### Task description
There is one span to output from the data below: the lines starting at the line with "destruct (decide (n = name)) as [->|Hne]." and ending at the line with "rewrite (not_elem_of_list_to_map_1 (M". Output it exactly, ends included, nothing more.

### Stored data
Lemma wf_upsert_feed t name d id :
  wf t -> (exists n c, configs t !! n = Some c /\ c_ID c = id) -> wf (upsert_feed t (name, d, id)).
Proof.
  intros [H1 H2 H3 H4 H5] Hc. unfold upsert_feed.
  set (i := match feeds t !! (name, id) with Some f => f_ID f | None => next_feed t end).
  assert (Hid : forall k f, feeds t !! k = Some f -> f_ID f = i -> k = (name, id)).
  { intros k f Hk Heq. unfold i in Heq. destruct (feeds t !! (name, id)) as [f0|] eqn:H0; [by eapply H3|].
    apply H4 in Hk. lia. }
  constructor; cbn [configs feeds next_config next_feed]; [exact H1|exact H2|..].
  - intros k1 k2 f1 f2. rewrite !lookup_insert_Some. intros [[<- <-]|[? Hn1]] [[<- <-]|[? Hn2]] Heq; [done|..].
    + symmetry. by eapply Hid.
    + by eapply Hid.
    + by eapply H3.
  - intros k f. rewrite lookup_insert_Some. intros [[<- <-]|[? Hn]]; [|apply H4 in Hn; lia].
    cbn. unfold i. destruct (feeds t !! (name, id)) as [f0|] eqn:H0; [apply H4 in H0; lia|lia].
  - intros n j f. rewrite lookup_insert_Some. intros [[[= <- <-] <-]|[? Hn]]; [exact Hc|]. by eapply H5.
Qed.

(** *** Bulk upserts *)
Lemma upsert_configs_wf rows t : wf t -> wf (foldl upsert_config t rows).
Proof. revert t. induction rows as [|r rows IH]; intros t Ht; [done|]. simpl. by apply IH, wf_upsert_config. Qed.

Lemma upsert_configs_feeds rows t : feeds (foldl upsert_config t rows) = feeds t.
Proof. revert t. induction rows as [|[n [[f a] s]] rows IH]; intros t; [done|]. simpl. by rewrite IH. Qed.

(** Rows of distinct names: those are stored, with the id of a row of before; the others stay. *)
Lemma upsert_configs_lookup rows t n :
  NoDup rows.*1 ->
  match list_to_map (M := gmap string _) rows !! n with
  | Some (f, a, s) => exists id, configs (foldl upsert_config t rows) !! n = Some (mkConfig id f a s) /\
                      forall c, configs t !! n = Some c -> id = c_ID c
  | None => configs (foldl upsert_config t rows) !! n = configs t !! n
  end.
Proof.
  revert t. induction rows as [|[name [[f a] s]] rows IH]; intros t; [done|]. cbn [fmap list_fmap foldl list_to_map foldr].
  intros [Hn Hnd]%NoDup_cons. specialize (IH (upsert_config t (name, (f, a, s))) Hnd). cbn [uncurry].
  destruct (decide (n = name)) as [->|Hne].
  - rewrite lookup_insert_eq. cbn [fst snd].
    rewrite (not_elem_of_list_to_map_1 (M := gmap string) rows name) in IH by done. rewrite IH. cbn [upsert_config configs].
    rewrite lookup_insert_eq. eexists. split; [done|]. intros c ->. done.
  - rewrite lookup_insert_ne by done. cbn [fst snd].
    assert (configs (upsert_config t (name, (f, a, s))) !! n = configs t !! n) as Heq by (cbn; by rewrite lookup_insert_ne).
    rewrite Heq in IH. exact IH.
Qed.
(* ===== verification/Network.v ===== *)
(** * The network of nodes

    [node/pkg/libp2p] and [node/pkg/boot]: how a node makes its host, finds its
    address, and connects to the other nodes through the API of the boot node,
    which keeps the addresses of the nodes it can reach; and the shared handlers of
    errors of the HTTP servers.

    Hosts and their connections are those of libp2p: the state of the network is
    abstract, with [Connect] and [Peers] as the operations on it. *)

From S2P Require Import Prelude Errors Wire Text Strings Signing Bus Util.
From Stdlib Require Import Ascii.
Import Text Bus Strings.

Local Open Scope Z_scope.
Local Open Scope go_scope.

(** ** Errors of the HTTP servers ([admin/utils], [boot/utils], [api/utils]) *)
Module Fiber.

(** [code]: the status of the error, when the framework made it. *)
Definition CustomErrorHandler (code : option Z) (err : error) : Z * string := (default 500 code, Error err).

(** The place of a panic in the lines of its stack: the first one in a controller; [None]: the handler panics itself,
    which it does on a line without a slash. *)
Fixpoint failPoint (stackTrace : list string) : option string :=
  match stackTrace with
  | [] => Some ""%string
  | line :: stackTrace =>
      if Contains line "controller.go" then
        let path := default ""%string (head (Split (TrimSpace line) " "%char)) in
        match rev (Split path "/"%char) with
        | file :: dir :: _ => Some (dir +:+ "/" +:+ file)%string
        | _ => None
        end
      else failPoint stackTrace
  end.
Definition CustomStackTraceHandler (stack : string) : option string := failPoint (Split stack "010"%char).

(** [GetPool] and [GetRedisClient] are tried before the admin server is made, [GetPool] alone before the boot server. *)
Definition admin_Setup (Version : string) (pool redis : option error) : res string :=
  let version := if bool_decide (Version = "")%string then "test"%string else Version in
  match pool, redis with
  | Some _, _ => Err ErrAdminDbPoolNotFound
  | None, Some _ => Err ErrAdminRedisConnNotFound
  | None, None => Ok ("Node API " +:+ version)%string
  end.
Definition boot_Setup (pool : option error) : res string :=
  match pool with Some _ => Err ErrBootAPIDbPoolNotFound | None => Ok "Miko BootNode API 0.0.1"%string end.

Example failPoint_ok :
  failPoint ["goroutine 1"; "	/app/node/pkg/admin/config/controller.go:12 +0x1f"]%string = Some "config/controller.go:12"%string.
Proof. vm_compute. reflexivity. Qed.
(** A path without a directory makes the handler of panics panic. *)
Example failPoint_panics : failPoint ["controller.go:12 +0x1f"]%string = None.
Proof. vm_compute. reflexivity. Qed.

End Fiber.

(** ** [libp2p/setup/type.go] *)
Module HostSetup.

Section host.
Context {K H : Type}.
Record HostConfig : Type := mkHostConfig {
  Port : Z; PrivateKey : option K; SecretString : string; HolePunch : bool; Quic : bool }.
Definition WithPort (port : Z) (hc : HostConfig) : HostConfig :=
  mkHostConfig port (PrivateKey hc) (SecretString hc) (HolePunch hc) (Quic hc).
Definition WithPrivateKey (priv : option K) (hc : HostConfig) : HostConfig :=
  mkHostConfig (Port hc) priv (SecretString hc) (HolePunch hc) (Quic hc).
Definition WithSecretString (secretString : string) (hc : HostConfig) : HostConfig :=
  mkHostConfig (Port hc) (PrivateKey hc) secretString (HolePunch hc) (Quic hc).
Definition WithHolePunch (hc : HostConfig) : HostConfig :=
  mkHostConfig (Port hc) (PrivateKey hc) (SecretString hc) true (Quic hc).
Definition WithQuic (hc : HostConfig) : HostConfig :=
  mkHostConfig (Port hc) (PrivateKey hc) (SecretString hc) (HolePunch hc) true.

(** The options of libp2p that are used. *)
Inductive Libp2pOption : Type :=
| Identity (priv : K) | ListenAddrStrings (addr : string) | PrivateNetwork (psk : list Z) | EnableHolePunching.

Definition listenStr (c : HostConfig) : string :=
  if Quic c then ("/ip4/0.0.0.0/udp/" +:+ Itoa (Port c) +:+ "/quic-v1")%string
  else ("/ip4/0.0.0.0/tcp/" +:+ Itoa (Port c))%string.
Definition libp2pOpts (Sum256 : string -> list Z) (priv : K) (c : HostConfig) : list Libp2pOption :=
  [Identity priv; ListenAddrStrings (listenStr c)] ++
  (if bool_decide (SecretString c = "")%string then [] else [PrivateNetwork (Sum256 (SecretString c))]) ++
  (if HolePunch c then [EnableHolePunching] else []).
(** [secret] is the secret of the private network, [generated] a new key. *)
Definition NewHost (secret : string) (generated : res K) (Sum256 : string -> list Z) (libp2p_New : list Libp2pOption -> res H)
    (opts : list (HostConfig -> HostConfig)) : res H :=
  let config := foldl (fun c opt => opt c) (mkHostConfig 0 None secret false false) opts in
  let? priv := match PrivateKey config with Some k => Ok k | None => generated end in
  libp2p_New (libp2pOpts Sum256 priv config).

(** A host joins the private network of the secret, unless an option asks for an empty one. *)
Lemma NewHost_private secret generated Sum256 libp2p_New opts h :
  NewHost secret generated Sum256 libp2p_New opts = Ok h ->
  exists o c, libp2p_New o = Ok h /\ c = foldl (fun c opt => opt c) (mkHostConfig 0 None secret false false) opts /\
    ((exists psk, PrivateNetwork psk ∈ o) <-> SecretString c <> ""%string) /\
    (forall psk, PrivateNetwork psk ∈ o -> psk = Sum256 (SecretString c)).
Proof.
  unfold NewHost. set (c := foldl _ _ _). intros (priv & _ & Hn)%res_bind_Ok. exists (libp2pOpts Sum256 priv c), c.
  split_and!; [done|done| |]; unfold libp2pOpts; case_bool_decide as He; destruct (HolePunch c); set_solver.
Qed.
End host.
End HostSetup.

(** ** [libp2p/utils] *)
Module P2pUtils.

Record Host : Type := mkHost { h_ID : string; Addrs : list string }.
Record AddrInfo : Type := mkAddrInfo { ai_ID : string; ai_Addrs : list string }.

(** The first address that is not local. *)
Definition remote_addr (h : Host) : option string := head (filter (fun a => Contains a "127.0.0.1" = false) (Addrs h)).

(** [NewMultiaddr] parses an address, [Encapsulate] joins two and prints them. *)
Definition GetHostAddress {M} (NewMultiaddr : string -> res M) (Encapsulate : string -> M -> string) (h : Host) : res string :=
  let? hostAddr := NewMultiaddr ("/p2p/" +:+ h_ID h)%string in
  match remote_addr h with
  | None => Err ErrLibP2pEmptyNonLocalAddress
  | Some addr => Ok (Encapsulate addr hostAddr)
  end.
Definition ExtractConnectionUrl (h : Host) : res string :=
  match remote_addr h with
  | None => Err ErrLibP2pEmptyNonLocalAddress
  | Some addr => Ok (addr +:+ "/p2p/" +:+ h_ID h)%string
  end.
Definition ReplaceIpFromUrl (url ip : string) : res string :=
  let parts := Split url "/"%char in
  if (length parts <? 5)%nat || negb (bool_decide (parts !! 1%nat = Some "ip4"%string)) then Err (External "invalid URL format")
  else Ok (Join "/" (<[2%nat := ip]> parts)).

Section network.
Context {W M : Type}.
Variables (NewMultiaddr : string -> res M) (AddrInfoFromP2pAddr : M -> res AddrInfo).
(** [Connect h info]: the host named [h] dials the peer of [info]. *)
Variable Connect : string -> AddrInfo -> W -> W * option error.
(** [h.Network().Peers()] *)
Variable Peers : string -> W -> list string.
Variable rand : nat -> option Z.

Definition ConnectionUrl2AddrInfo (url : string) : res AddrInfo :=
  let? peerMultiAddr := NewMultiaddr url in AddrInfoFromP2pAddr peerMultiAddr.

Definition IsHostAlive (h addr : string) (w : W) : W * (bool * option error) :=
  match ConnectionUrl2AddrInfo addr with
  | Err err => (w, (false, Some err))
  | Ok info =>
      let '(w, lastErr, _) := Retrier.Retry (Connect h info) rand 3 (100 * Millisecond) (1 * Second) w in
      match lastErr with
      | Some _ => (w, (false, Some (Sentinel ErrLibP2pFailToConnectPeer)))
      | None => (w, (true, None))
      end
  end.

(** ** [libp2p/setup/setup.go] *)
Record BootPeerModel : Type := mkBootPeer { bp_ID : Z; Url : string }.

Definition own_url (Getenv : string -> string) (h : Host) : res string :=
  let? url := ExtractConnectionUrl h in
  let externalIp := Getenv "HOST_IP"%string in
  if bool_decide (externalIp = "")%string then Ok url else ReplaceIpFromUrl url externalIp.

### Result below
  destruct (decide (n = name)) as [->|Hne].
  - rewrite lookup_insert_eq. cbn [fst snd].
    rewrite (not_elem_of_list_to_map_1 (M := gmap string) rows name) in IH by done. rewrite IH. cbn [upsert_config configs].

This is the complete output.